* Jaques Bushatsky
Tramita o Projeto de Lei n. 3452-A de 2004, na Câmara dos Deputados, apresentado pelo Exmo. Sr. Deputado Almir Moura, visando a estender a impenhorabilidade do imóvel residencial (Lei 8009 de 1990), àquele pertencente ao fiador de locação urbana, alterando-se o art. 82, da Lei de Locações e o art. 3º (inciso VII), da Lei de Proteção ao Bem de Família.
A escolha e a validade da garantia locatícia preocupam o Mercado, assim compreendido o conjunto formado por milhões de locadores e locatários: sem garantias adequadas, nem uns nem outros conseguirão locar.
Verdadeiramente, garantias locatícias só são imprescindíveis porque as ações judiciais conseqüentes ao inadimplemento são caras e morosas. Fosse rápido o trâmite e, certamente, o Mercado dispensaria as garantias (veja-se o desenvolvimento das operações de financiamento decorrentes da legislação que, em tempos idos, possibilitou a rapidíssima busca e apreensão de veículos, por exemplo).
Não houvesse inadimplemento (problema obviamente econômico), não haveria necessidade da garantia; fosse possível a rápida desocupação do imóvel (permitindo nova locação) e a rápida cobrança (problema da carente máquina judiciária), restaria certamente abandonada a preocupação que há de ter levado ao projeto de lei em foco.
Hoje, a lei prevê quatro modalidades de garantia (sempre escolhida por consenso dos contratantes): caução (que impõe ao menos, o depósito correspondente a 3 aluguéis), fiança (gratuita em geral), seguro de fiança (que exige o pagamento do prêmio) e cessão fiduciária de quotas de fundo de investimento (que impõe a constituição de um fundo), proibindo a respectiva acumulação.
A fiança, principal dentre as modalidades previstas (e que seria praticamente eliminada se aprovado o Projeto ora comentado), é garantia tradicionalmente utilizada, até por ser a única gratuita, dentre as quatro modalidades legais:
Pois bem, para aferir a suficiência econômica do fiador, essencial à sua aceitação, é preciso responder a uma única pergunta: se necessário, o que poderá ser penhorado para honrar a palavra empenhada, de garantir a locação?
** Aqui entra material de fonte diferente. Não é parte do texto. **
Lemma conc_finish r h : reaches r h → room_left r h → ∃ r' h', rsteps (r, h) (r', h') ∧ ids_fit h' ∧
  ∀ i, is_node i → mains r' i = MPassed.
Proof.
  intros Hr Hroom.
  assert (ids_fit h) as Hids by (intros i Hi; specialize (Hroom i Hi); pose proof (work_nonneg r); lia).
  destruct (settle_run r h Hr Hids) as (f'&Hrun&Hinv). set (r1 := with_cluster r f') in *.
  assert (work r1 ≤ work r) as Hw by by apply calm_work, accesses_calm.
  destruct (finish_run hash rdtsc cfg Hcfg V0 traces r1 h Hinv) as (a&h'&Hruna&Hids'&Hpass).
  { intros i Hi. specialize (Hroom i Hi). lia. }
  destruct (realize_rsteps (r1, h) (a, h') r1 Hruna) as (r'&Hrun'&[_ Hv]); [by split; split|done|done|].
  exists r', h'. split; [etransitivity; [by apply accesses_run|done]|]. split; [done|].
  intros i Hi. rewrite <- (sv_mains _ _ Hv). by apply Hpass.
Qed.

End Progress.

(** ** Properties *)
Section Properties.
Context {S : Type} `{Store : ReplicaStore S}.
Context (hash : bytes → Z) `{!ReplicaStoreLaws hash S}.
Context (rdtsc : Z → nat → Z) (cfg : Z → Config) (V0 : MapType).
Context (dataset : Z → bytes) (batch_size : Z → Z) (early : Z → nat → Z → bool).
Implicit Types (r : Run Machine S) (h : History).

Abbreviation batches := (trace_batches dataset batch_size early).

(** The invariant of the run a machine's run amounts to. *)
Lemma conc_barrier r h i j : config_ok cfg → conc_main_reach true hash rdtsc cfg batches V0 r h → ids_fit h →
  is_node j → mains r j = MPassed → is_node i →
  content hash <$> requests (h i) = expected hash (cfg i) (parsed_requests (lines_of (dataset i))) ∧
  ∀ k m, h i !! k = Some m → p_client_req_id (m_body m) ≠ 0 → seq_at i k < execute_next_ (nodes (cluster r) i).
Proof.
  intros Hcfg Hr Hids Hj Hpass Hi. pose proof (trace_batches_covered dataset batch_size early) as Hcov.
  destruct (run_abstraction hash rdtsc cfg Hcfg V0 batches Hcov r h Hr Hids) as (a&[[Hn _ _ Hm _] _]&Hinv&_).
  rewrite <- Hn, <- trace_batches_concat with (batch_size := batch_size) (early := early).
  by destruct (barrier_passed hash cfg V0 batches a h i j Hinv Hj) as (?&?&_); [by rewrite Hm|..].
Qed.
(* ===== verification/Outcome.v ===== *)
(** What an experiment reports.  [statistics_of_trace]: once a node has passed
    the final barrier, the statistics of every node count the lines of its own
    trace, the completed reads and writes and the refused requests, and hold one
    latency sample per completed operation.  [experiment_report],
    and [concurrent_experiment_report] on the shared memory: the aggregator run
    on the three statistics files prints the numbers of the requests that the
    driver's parser reads in the lines taken from the dataset; these are the
    numbers of its operations if both parsers read its lines alike
    ([read_alike] of [Experiment]). *)
From Stdlib Require Import SpecFloat.
From stdpp Require Import functions relations.
From S2P Require Import Prelude Histogram KVStore Message Ring RingConc RingChannel Transport ConcChannel NodeState Bandle Execute Stats Replica Submit Cluster Agreement ClusterConc Completion Text Trace TraceGen StatsFile Report ReportDefined Lifecycle ConcRun Experiment.

(** ** Refused requests over a run *)
Section Counted.
Context {C S : Type} `{Chan : Channel C} `{!ChannelLaws C} `{Store : ReplicaStore S}.
Context (hash : bytes → Z) (rdtsc : Z → nat → Z) (cfg : Z → Config).
Context (traces : Z → list (list BorrowedRequest)).
Implicit Types (c : Cluster C S) (h : History) (r : Run C S).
E aqui, recorda-se um primeiro aspecto relevante, sumamente prático: no período entre a vigência da Lei de Proteção ao Bem de Família (de março de 1990) e a alteração, para permitir a penhora do bem pertencente a fiador (em outubro de 1991), simplesmente ficaram paralisadas as locações, à míngua de pessoas que dispusessem de mais de um imóvel (fácil provar: quantos, à sua volta, têm mais de um imóvel?). A razão é simples: se para garantir o adimplemento, o fiador só possuía sua residência impenhorável, como se converteria em pagamento, a palavra que empenhara?
De outro lado, deve-se ter em mente que a fiança é garantia pessoal, a não repercutir em gravame do imóvel, portanto. Logo, a penhora do imóvel somente ocorrerá depois de procurados outros ativos, valendo lembrar que o Código de Processo Civil é perfeitamente coerente com as alternativas práticas, ao disciplinar a preferência de penhora sobre dinheiro: só se chega à penhora de imóvel, quando procurados e não encontrados ativos mais líquidos até porque a ação judicial que culmina na alienação do bem imóvel do devedor é cansativamente morosa, ninguém opta por esse caminho, exceto em última circunstância.
Logo, embora a alienação do imóvel do fiador seja sempre a última alternativa perseguida, caso se torne impenhorável o único imóvel do fiador, poucos poderão afiançar e os locatários precisarão optar pelas outras modalidades de garantia, todas elas onerosas. Será que os locatários desejam isso?
Sabendo-se quão difícil é elaborar leis, parece bastante claro que boa lei, é somente aquela que realmente atenda a demanda da sociedade e regule coerentemente a ordem, a paz e o desenvolvimento, este não apenas econômico. Interessa à sociedade, essa alteração proposta? Acredita-se que não, na verdade esse retrocesso legal atrapalhará as pessoas.